(ENTRIES SUPPLIED begins)

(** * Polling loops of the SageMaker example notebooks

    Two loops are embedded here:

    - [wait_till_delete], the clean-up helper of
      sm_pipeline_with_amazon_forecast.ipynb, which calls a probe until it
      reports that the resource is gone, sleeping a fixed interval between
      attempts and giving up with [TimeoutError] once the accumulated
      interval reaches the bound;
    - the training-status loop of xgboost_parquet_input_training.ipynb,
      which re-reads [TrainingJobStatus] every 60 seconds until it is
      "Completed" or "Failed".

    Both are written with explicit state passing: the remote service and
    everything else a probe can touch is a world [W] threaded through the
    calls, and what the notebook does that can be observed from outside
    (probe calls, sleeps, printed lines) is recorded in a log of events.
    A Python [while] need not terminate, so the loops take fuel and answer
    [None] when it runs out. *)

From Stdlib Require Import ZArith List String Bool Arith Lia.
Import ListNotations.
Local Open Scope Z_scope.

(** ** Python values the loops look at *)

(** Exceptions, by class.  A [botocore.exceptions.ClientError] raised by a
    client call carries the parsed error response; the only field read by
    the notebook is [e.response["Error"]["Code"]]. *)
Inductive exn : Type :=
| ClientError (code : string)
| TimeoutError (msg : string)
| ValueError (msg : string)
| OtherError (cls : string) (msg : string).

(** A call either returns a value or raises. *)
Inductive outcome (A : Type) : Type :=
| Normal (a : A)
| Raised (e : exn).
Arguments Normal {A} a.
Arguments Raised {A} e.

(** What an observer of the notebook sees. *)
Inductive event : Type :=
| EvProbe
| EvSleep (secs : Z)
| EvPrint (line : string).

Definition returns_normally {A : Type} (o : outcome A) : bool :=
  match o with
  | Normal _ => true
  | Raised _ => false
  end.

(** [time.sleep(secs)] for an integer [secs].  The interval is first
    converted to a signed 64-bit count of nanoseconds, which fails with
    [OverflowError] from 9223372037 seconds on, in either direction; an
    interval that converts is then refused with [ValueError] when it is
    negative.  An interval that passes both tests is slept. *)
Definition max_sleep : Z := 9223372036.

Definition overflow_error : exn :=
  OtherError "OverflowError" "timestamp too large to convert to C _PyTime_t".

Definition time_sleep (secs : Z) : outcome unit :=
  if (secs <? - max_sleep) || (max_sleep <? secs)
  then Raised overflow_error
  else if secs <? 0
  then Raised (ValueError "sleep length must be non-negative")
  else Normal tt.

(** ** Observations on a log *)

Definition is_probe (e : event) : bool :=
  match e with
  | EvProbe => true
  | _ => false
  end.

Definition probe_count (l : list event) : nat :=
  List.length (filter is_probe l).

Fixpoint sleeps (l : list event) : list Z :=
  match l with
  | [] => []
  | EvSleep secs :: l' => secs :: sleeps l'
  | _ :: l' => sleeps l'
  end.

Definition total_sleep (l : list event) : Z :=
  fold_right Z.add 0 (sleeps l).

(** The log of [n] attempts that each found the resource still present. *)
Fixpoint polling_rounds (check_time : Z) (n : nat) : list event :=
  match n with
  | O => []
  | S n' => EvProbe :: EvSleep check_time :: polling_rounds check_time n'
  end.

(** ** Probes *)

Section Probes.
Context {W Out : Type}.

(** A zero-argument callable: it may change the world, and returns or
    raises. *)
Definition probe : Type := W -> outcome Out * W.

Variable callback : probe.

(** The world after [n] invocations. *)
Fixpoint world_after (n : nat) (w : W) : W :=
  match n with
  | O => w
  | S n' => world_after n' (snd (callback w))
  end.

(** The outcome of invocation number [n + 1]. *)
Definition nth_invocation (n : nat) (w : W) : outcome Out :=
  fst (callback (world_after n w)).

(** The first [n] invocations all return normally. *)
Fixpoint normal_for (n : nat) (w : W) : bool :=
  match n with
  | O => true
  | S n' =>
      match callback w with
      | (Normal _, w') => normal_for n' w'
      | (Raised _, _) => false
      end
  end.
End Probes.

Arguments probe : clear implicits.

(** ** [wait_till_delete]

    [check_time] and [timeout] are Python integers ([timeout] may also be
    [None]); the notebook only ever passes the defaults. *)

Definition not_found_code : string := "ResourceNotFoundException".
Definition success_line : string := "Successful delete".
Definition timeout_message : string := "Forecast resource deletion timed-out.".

(ENTRIES SUPPLIED ends)
(ENTRIES SUPPLIED begins)

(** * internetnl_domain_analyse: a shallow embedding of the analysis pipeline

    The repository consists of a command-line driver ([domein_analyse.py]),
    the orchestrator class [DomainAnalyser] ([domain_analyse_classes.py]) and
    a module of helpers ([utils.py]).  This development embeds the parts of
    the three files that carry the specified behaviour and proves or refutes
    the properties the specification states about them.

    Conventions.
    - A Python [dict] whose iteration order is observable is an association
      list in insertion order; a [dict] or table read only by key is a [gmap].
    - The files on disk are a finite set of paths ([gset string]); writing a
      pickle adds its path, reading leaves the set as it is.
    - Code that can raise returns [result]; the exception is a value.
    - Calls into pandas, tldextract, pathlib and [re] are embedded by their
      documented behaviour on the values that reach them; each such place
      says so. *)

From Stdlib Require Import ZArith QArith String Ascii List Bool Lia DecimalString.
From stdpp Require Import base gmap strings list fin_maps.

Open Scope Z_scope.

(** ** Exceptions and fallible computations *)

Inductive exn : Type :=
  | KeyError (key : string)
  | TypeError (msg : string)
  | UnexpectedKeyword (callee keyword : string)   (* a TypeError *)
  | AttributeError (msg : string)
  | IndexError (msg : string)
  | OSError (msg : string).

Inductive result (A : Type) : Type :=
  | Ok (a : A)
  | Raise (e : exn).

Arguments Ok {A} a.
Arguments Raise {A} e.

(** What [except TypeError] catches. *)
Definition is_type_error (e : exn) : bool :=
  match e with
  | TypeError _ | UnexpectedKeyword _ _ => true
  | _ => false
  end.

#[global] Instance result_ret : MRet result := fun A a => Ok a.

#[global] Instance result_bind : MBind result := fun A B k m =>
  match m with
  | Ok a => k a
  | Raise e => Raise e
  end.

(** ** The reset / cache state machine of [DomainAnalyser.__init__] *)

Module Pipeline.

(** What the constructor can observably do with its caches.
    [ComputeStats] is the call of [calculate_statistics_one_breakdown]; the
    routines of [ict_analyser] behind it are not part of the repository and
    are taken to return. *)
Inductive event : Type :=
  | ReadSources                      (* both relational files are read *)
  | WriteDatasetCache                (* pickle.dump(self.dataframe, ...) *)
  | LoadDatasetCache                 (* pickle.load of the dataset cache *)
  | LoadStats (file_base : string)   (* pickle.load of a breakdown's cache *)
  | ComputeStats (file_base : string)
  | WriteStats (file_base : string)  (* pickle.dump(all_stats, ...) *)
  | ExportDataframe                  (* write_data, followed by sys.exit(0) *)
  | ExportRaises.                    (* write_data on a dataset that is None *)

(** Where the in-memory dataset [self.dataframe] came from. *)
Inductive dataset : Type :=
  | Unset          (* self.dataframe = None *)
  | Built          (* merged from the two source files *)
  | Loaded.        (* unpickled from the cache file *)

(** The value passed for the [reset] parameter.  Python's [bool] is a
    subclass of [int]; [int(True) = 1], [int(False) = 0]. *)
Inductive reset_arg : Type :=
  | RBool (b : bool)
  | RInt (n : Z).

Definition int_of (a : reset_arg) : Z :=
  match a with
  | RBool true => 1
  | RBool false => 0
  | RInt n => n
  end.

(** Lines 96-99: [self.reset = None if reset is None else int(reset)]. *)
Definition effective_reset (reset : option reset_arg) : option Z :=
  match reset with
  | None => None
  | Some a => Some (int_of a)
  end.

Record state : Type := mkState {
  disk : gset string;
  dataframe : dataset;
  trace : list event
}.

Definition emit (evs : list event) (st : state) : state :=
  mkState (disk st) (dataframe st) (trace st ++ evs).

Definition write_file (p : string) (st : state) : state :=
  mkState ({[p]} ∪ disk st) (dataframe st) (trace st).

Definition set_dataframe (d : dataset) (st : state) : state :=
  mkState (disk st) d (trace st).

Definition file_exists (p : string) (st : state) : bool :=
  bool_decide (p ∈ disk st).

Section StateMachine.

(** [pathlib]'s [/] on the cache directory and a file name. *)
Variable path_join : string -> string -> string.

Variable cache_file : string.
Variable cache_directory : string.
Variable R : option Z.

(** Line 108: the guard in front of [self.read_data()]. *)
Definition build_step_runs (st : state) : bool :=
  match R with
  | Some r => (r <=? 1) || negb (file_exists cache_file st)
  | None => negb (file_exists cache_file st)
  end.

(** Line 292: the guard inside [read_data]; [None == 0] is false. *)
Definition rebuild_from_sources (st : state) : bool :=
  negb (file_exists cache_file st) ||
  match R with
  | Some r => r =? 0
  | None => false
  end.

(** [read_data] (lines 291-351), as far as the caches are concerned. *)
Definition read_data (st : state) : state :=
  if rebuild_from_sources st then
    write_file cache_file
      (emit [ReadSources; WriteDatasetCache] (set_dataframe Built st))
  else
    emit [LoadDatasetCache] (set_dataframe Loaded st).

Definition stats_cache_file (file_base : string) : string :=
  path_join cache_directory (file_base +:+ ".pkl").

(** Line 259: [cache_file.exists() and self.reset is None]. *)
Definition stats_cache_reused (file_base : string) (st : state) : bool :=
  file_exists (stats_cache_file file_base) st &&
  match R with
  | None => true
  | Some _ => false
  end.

(ENTRIES SUPPLIED ends)

> [EXERCISE REQUIREMENTS]: Which lines of the data above contain the string "gset"? Copy each of them.

> [EXERCISE SOLUTION]:
    - The files on disk are a finite set of paths ([gset string]); writing a
  disk : gset string;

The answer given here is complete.